··· Task input

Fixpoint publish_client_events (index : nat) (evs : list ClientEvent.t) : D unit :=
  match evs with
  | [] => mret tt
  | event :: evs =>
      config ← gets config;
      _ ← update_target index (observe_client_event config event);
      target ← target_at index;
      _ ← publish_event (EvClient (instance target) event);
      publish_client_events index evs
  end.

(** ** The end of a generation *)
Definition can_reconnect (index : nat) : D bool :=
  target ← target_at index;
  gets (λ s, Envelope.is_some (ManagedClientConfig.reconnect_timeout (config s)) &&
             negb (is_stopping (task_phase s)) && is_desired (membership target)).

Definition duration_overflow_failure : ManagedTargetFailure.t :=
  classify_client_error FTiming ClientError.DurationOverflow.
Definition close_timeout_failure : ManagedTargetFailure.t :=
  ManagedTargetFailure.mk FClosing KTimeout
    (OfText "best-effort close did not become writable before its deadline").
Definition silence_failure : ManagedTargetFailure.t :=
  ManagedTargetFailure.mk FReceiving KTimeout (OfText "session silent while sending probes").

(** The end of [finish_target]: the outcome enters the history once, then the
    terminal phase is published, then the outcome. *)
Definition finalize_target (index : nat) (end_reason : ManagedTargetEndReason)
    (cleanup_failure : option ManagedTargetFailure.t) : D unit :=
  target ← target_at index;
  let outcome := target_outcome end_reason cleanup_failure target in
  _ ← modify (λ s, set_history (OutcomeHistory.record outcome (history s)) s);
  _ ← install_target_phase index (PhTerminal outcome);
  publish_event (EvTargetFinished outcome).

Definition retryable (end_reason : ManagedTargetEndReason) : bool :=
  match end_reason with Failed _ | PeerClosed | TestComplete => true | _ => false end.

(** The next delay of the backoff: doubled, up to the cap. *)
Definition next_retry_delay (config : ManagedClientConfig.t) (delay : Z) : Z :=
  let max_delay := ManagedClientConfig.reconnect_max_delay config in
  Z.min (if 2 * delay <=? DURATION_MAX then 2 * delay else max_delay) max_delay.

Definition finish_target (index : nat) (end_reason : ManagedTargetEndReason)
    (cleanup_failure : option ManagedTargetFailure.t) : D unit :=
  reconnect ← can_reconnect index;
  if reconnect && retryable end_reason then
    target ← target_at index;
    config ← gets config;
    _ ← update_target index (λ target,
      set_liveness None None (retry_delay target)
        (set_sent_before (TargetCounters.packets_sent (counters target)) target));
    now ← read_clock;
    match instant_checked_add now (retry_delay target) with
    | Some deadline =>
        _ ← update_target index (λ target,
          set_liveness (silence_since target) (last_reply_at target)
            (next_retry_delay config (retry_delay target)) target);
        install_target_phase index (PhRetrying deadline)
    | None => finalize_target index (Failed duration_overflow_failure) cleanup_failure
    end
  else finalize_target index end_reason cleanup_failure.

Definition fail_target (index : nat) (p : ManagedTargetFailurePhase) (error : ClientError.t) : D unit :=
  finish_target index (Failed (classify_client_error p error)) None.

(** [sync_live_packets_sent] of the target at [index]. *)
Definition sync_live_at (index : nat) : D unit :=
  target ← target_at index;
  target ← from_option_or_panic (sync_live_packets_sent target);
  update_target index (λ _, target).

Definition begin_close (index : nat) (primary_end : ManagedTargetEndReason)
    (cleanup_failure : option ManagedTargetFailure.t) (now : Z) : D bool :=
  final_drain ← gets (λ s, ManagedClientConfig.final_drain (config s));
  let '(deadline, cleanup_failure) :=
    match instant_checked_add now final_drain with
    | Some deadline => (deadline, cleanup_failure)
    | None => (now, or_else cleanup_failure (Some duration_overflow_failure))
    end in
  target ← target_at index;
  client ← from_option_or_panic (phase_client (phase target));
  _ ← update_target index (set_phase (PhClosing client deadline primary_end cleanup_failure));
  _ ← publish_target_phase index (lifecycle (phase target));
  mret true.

······

Directions |
Find how many lines in the listing hold "Failed", and reply with that number only.

Answer to this exercise |
3